Dewey Park is a focal point in the Garfield-Bunche/Dewey Park neighborhood. A $1,000 Neighborhoods Small Grant supported big improvements at the park. It all began with organizing volunteers to help with a park cleanup. The city donated a dumpster. Volunteers from West Flint Church of the Nazarene and St. John Evangelistic Church raked, cut wood, painted the basketball courts, and built benches.
A pavilion roof in need of removal was torn down. It will be replaced with a new roof with funding from the City of Flint Parks and Recreation Department. Daily maintenance was done by Mott Community College Community Venture Youth participants. Children love playing on the new swing set. And nearby, several abandoned homes have been demolished thanks to a $20 million blight elimination grant awarded to the City.

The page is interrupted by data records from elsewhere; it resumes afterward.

(* ===== verification/Ieee8021xProps.v ===== *)
(** Properties of the exchange with stations: the keys in EAPOL-Key frames
    reach a station that computes HMAC-MD5 and RC4 as they are published. *)

From stdpp Require Import gmap.
From S2P Require Import Prelude EapolSm Md5 Md5Props Radius RadiusRep Eloop Dot1xConfig Rtapd.
From S2P Require Import RadiusClient RadiusClientFacts Ieee8021xTx StaInfo StaFacts Ieee8021x.

(** * EAPOL-Key frames *)

(** What a station does with an EAPOL-Key frame (IEEE Std 802.1X-2001, 7.6):
    it checks the signature over the packet with a zero signature, and
    decrypts the key with the initialization vector and its own key.  Its
    HMAC-MD5 and RC4 are those of the RFCs, not the daemon's. *)
Definition supplicant_key (sign crypt frame : bytes) : option (Z * bytes) :=
  let eapol := drop 14 frame in
  let packet := take (Z.to_nat (4 + of_be (take 2 (drop 2 eapol)))) eapol in
  let signature := take 16 (drop 32 packet) in
  let klen := Z.to_nat (of_be (take 2 (drop 5 packet))) in
  if (idx packet 1 =? IEEE802_1X_TYPE_EAPOL_KEY) && (idx packet 4 =? EAPOL_KEY_TYPE_RC4)
     && bool_decide (md5_hmac_ref sign (splice packet 32 (replicate 16 0)) = signature)
  then Some (idx packet 31, Rc4.crypt (take 16 (drop 15 packet) ++ crypt) (take klen (drop 48 packet)))
  else None.

Section Keys.
Context `{World} `{Malloc}.
Implicit Types d : daemon.

Lemma hmac_md5_length k data : length (hmac_md5 k data) = 16%nat.
Proof. done. Qed.

Lemma ntp_stamp_length t : length (ntp_stamp t) = 8%nat.
Proof. done. Qed.

(** The packet behind the Ethernet header, with any signature. *)
Definition key_packet (key_len : Z) (replay iv : bytes) (index : Z) (signature key : bytes) : bytes :=
  [EAPOL_VERSION; IEEE802_1X_TYPE_EAPOL_KEY] ++ be16 (sizeof_eapol_key + key_len)
    ++ eapol_key_struct key_len replay iv index signature key.

Lemma key_packet_split kl replay iv i sig key :
  key_packet kl replay iv i sig key
  = ([EAPOL_VERSION; IEEE802_1X_TYPE_EAPOL_KEY] ++ be16 (sizeof_eapol_key + kl) ++ [EAPOL_KEY_TYPE_RC4] ++ be16 kl)
      ++ (replay ++ iv ++ [u8 i]) ++ sig ++ key.
Proof. unfold key_packet, eapol_key_struct. by rewrite <-!app_assoc. Qed.

Lemma be16_field z (pre rest : bytes) n :
  length pre = n → 0 ≤ z < 65536 → of_be (take 2 (drop n (pre ++ be16 z ++ rest))) = z.
Proof. intros <- Hz. rewrite drop_app_length. cbn [be16 app take]. by apply of_be_be16. Qed.

Lemma supplicant_key_packet sign crypt eth kl replay iv i key enc sig :
  length eth = 14%nat → length replay = 8%nat → length iv = 16%nat → kl = Z.of_nat (length enc) →
  kl < 65492 → 0 ≤ i < 256 → Rc4.crypt (iv ++ crypt) enc = key → length sig = 16%nat →
  sig = md5_hmac_ref sign (key_packet kl replay iv i (replicate 16 0) enc) →
  supplicant_key sign crypt (eth ++ key_packet kl replay iv i sig enc ++ [0; 0]) = Some (i, key).
Proof.
  intros Heth Hr Hiv Hkl Hmax Hi Hrc4 Hs Hsig. unfold supplicant_key. rewrite drop_app_length' by done. cbv zeta.
  assert (length (key_packet kl replay iv i sig enc) = (48 + length enc)%nat) as Hlen.
  { rewrite key_packet_split, !length_app, Hr, Hiv, Hs. cbn. lia. }
  assert (take (Z.to_nat (4 + of_be (take 2 (drop 2 (key_packet kl replay iv i sig enc ++ [0; 0])))))
            (key_packet kl replay iv i sig enc ++ [0; 0]) = key_packet kl replay iv i sig enc) as Hpk.
  { unfold key_packet at 1. rewrite <-!app_assoc, (be16_field (sizeof_eapol_key + kl) [_; _])
      by (done || unfold sizeof_eapol_key; lia).
    replace (Z.to_nat (4 + (sizeof_eapol_key + kl))) with (length (key_packet kl replay iv i sig enc))
      by (rewrite Hlen; unfold sizeof_eapol_key; lia).
    by rewrite take_app_length. }
  rewrite !Hpk. clear Hpk Hlen.
  assert (of_be (take 2 (drop 5 (key_packet kl replay iv i sig enc))) = kl) as ->.
  { apply (be16_field kl ([EAPOL_VERSION; IEEE802_1X_TYPE_EAPOL_KEY] ++ be16 (sizeof_eapol_key + kl) ++ [EAPOL_KEY_TYPE_RC4]));
      [done|lia]. }
  assert (drop 48 (key_packet kl replay iv i sig enc) = enc) as ->.
  { do 8 (destruct replay as [|? replay]; [done|]). destruct replay; [|done].
    do 16 (destruct iv as [|? iv]; [done|]). destruct iv; [|done].
    do 16 (destruct sig as [|? sig]; [done|]). by destruct sig. }
  assert (take 16 (drop 15 (key_packet kl replay iv i sig enc)) = iv) as ->.
  { do 8 (destruct replay as [|? replay]; [done|]). destruct replay; [|done].
    do 16 (destruct iv as [|? iv]; [done|]). by destruct iv. }
  assert (take 16 (drop 32 (key_packet kl replay iv i sig enc)) = sig
          ∧ splice (key_packet kl replay iv i sig enc) 32 (replicate 16 0) = key_packet kl replay iv i (replicate 16 0) enc
          ∧ idx (key_packet kl replay iv i sig enc) 31 = u8 i) as (-> & -> & ->).
  { clear Hsig. do 8 (destruct replay as [|? replay]; [done|]). destruct replay; [|done].
    do 16 (destruct iv as [|? iv]; [done|]). destruct iv; [|done].
    do 16 (destruct sig as [|? sig]; [done|]). by destruct sig. }
  rewrite (bool_decide_true _ (eq_sym Hsig)). rewrite Hkl, Nat2Z.id, firstn_all, Hrc4.
  by rewrite u8_id.
Qed.

Lemma eapol_frame_key s own kl replay iv i sig enc :
  ethertype s ≠ ETH_P_PRE_AUTH → length replay = 8%nat → length iv = 16%nat → length sig = 16%nat →
  kl = Z.of_nat (length enc) →
  eapol_frame s own IEEE802_1X_TYPE_EAPOL_KEY (eapol_key_struct kl replay iv i sig enc)
  = (addr s ++ own ++ be16 ETH_P_PAE) ++ key_packet kl replay iv i sig enc ++ [0; 0].
Proof.
  intros Het Hr Hiv Hs ->. unfold eapol_frame. rewrite (proj2 (Z.eqb_neq _ _) Het).
  assert (Z.of_nat (length (eapol_key_struct (Z.of_nat (length enc)) replay iv i sig enc))
          = sizeof_eapol_key + Z.of_nat (length enc)) as ->.
  { unfold eapol_key_struct. rewrite !length_app, Hr, Hiv, Hs. unfold sizeof_eapol_key. cbn [length be16]. lia. }
  unfold key_packet. by rewrite <-!app_assoc.
Qed.

End Keys.

(** * Properties *)

(** C36. The key in an EAPOL-Key frame arrives.  For a station with keys from the
    server that is not in pre-authentication (for one that is, the signature
    covers another header than the frame has), the frame that
    [ieee802_1x_tx_key_one] hands to the driver is addressed to the station; a
    station that holds the same two keys and computes the HMAC of RFC 2104 over
    the MD5 of RFC 1321 and RC4 as published finds the signature right and
    decrypts the very key that was sent, with its index and the bit for
    unicast. *)
Theorem eapol_key_roundtrip `{World} `{Malloc} p s own sign crypt iv index (broadcast : bool) key d :
  malloc_never_fails → heap d !! p = Some s → ethertype s ≠ ETH_P_PRE_AUTH →
  eapol_key_sign s = Some sign → eapol_key_crypt s = Some crypt →
  own_addr d !! Z.to_nat (ApIdx s) = Some own → length (addr s) = 6%nat → length own = 6%nat →
  rand_of (length (d_out d)) 16 = Some iv → bytes_ok key → Z.of_nat (length key) < 65492 → 0 ≤ index < 128 →
  short sign →
  ∃ d' frame,
    ieee802_1x_tx_key_one p index broadcast key d = Ret d'
    ∧ d_out d' = d_out d ++ [Rand 16; Ioctl RT_OID_802_DOT1X_RADIUS_DATA (ApIdx s) frame]
    ∧ take 6 frame = addr s
    ∧ supplicant_key sign crypt frame = Some (Z.lor index (if broadcast then 0 else 128), key).
Proof.
  intros HM Hs Het Hsign Hcrypt Hown Haddr Hol Hrand Hkey Hlen Hi Hshort.
  destruct (rand_len _ _ _ Hrand) as [Hiv _].
  destruct (rc4_twice key (iv ++ crypt)) as (enc & Henc & Hel & _ & Hdec); [by destruct iv|done|].
  assert (0 ≤ Z.lor index (if broadcast then 0 else 128) < 256) as Hx.
  { assert (index < 2 ^ 7) by lia. destruct broadcast; [rewrite Z.lor_0_r; lia|]. change 256 with (2 ^ 8).
    split; [apply Z.lor_nonneg; lia|]. apply Z.log2_lt_cancel.
    rewrite Z.log2_lor, Z.log2_pow2 by lia. change (Z.log2 128) with 7.
    pose proof (Z.log2_le_mono index 128 ltac:(lia)) as Hm. change (Z.log2 128) with 7 in Hm. lia. }
  unfold ieee802_1x_tx_key_one. rewrite HM. cbn [negb hostapd_get_rand]. rewrite Hrand.
  match goal with |- context [sta_at ?x p] => remember x as d1 eqn:Hd1 end.
  assert (sta_at d1 p = Ret s ∧ own_addr d1 = own_addr d ∧ d_out d1 = d_out d ++ [Rand 16]) as (Hs1 & Hown1 & Hout1).
  { subst d1. split_and!; [by apply sta_at_Ret|done..]. }
  clear Hd1. rewrite Hs1. cbn [mbind outcome_bind].
  rewrite HM, Hsign, Hcrypt. cbn [negb]. change (default [] (Some crypt)) with crypt.
  change (default [] (Some sign)) with sign. rewrite Henc. cbn [mbind outcome_bind].
  set (i := Z.lor _ _) in *. set (kl := Z.of_nat (length key)) in *. set (sig := hmac_md5 _ _).
  assert (sig = hmac_md5 sign (key_packet kl (ntp_stamp (now d)) iv i (replicate 16 0) enc)) as Hsig by reflexivity.
  clearbody sig. unfold ieee802_1x_send.
  rewrite Hs1. cbn [mbind outcome_bind].
  rewrite HM. cbn [negb]. rewrite Hown1, (proj2 (at_idx_Ret _ _ _) Hown). cbn [mbind outcome_bind].
  rewrite (proj2 (Z.eqb_neq _ _) Het). eexists _, _. split; [reflexivity|].
  cbn [d_out]. rewrite Hout1. split; [by rewrite <-app_assoc|].
  assert (kl = Z.of_nat (length enc)) as Hkl by (subst kl; lia).
  rewrite (eapol_frame_key s own kl) by (done || by rewrite Hsig). split.
  - rewrite <-!app_assoc. by rewrite take_app_length'.
  - assert (length sig = 16%nat) as Hs16 by (by rewrite Hsig).
    apply supplicant_key_packet; try done; [by rewrite !length_app, Haddr, Hol| |].
    + rewrite rc4_published in Hdec by (by destruct iv). by injection Hdec.
    + rewrite Hsig. apply hmac_md5_ref; [done|]. unfold short. rewrite key_packet_split, !length_app, Hiv.
      rewrite ntp_stamp_length, length_replicate. cbn [length be16]. lia.
Qed.

#[local] Program Instance demo_world : World :=
  {| ret_of := λ _, 0; rand_of := λ _ n, Some (replicate n 7);
     config_answer := λ _, None; config_rand := λ _ _, replicate 13 0; hwaddr_of := λ _, None |}.
Next Obligation. intros _ n b [= <-]. split; [apply length_replicate|by apply bytes_ok_replicate]. Qed.
#[local] Instance demo_malloc : Malloc := λ _, true.

Definition demo_sta : sta_info :=
  mk_sta None None [0; 17; 34; 51; 68; 85] 0 None 4 None None None None
    (Some (replicate 32 9)) (Some (replicate 32 8)) 0 ETH_P_PAE 0.
Definition demo_client (es : list radius_msg_list) : radius_client_data :=
  mk_client (replicate 8 0) [ieee802_1x_receive_auth_handler] es (Z.of_nat (length es)) 5.
Definition demo_daemon (es : list radius_msg_list) : daemon :=
  mk_daemon (default_config (λ _, replicate 13 0)) (replicate 8 [0; 12; 67; 1; 2; 3]) (Some (demo_client es)) 1
    (Some 1%nat) (replicate STA_HASH_SIZE None) {[1%nat := demo_sta]} 2%nat (eloop_init CApd) (mk_timeval 1000 0) [] (replicate 8 (-1)) (replicate 8 (-1)) 5.

Lemma eapol_key_roundtrip_witness :
  ∃ d' frame, ieee802_1x_tx_key_one 1%nat 2 false [1; 2; 3; 4; 5] (demo_daemon []) = Ret d'
    ∧ d_out d' = [Rand 16; Ioctl RT_OID_802_DOT1X_RADIUS_DATA 0 frame]
    ∧ take 6 frame = [0; 17; 34; 51; 68; 85]
    ∧ supplicant_key (replicate 32 9) (replicate 32 8) frame = Some (130, [1; 2; 3; 4; 5]).
Proof.
  apply (eapol_key_roundtrip 1%nat demo_sta [0; 12; 67; 1; 2; 3] (replicate 32 9) (replicate 32 8) (replicate 16 7) 2 false
           [1; 2; 3; 4; 5] (demo_daemon [])); first [done | by repeat constructor | cbn; lia].
Defined.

"I'm a believer in building capacity when you are doing community projects," Murphy said. "It's important to share space with others. People think of Dewey Park as a place to collaborate."
The $1,000 grant was multiplied five times over. The value of in-kind volunteer efforts and donations of gas, materials and tools totaled $5,215. Murphy is grateful for the small grant that propelled a mighty project.
"There's always a need for improvement in the park. Our next step is to replace the roof on the pavilion, build a memorial wall for African American historians, repaint the basketball court with a third coat, and replace the slide."